---------- Extracted entries ----------
Lemma projectCPF_nonneg_witness :
  Forall (fun r => 0 <= proj_total r)
    (projectCPF (mkCPFBalances 100 200 300 600) 5000 53 3 60).
Proof.
  eapply Forall_impl;
    [|apply (projectCPF_nonneg (mkCPFBalances 100 200 300 600) 5000 53 3 60);
      discriminate].
  cbn beta. tauto.
Defined.

(** X23. For a non-negative RA balance the three payout estimates are
    whole, non-negative amounts in the order escalating <= basic <=
    standard. *)
Theorem cpf_life_payout_order (raBalance : number) (H : 0 <= raBalance) :
  let p := estimateCPFLifePayout raBalance in
  0 <= payout_escalating p /\
  payout_escalating p <= payout_basic p /\
  payout_basic p <= payout_standard p /\
  payout_standard p <= raBalance * 0.0055 + 0.5.
Proof.
  cbn zeta. unfold estimateCPFLifePayout.
  cbn [payout_standard payout_basic payout_escalating].
  split; [apply Math_round_nonneg; lra|].
  split; [apply Math_round_mono; lra|].
  split; [apply Math_round_mono; lra|].
  unfold Math_round. apply Qfloor_le.
Qed.

Lemma cpf_life_payout_order_witness :
  0 <= 205800 /\
  payout_basic (estimateCPFLifePayout 205800)
  <= payout_standard (estimateCPFLifePayout 205800).
Proof.
  split; [discriminate|].
  apply (cpf_life_payout_order 205800). discriminate.
Defined.

Lemma find_first_by_index {A : Type} (key : A -> nat) (l : list A) :
  forall base t,
    (forall k x, nth_error l k = Some x -> key x = (base + k)%nat) ->
    find_first (fun x => Nat.eqb (key x) (base + t)) l = nth_error l t.
Proof.
  induction l as [|x l IH]; intros base t H.
  - now destruct t.
  - cbn [find_first]. pose proof (H 0%nat x eq_refl) as Hx.
    rewrite Nat.add_0_r in Hx. rewrite Hx.
    destruct t as [|t].
    + rewrite Nat.add_0_r, Nat.eqb_refl. reflexivity.
    + replace (base =? base + S t)%nat with false
        by (symmetry; apply Nat.eqb_neq; lia).
      cbn [nth_error]. rewrite <- (IH (S base) t).
      * now rewrite Nat.add_succ_r.
      * intros k y Hy. rewrite (H (S k) y Hy). lia.
Qed.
----------
> _Work instruction_: Where in the records above does the word "base" appear? Copy each line that holds it.

> _Response to this task_:
  forall base t,
    (forall k x, nth_error l k = Some x -> key x = (base + k)%nat) ->
    find_first (fun x => Nat.eqb (key x) (base + t)) l = nth_error l t.
  induction l as [|x l IH]; intros base t H.
    + replace (base =? base + S t)%nat with false
      cbn [nth_error]. rewrite <- (IH (S base) t).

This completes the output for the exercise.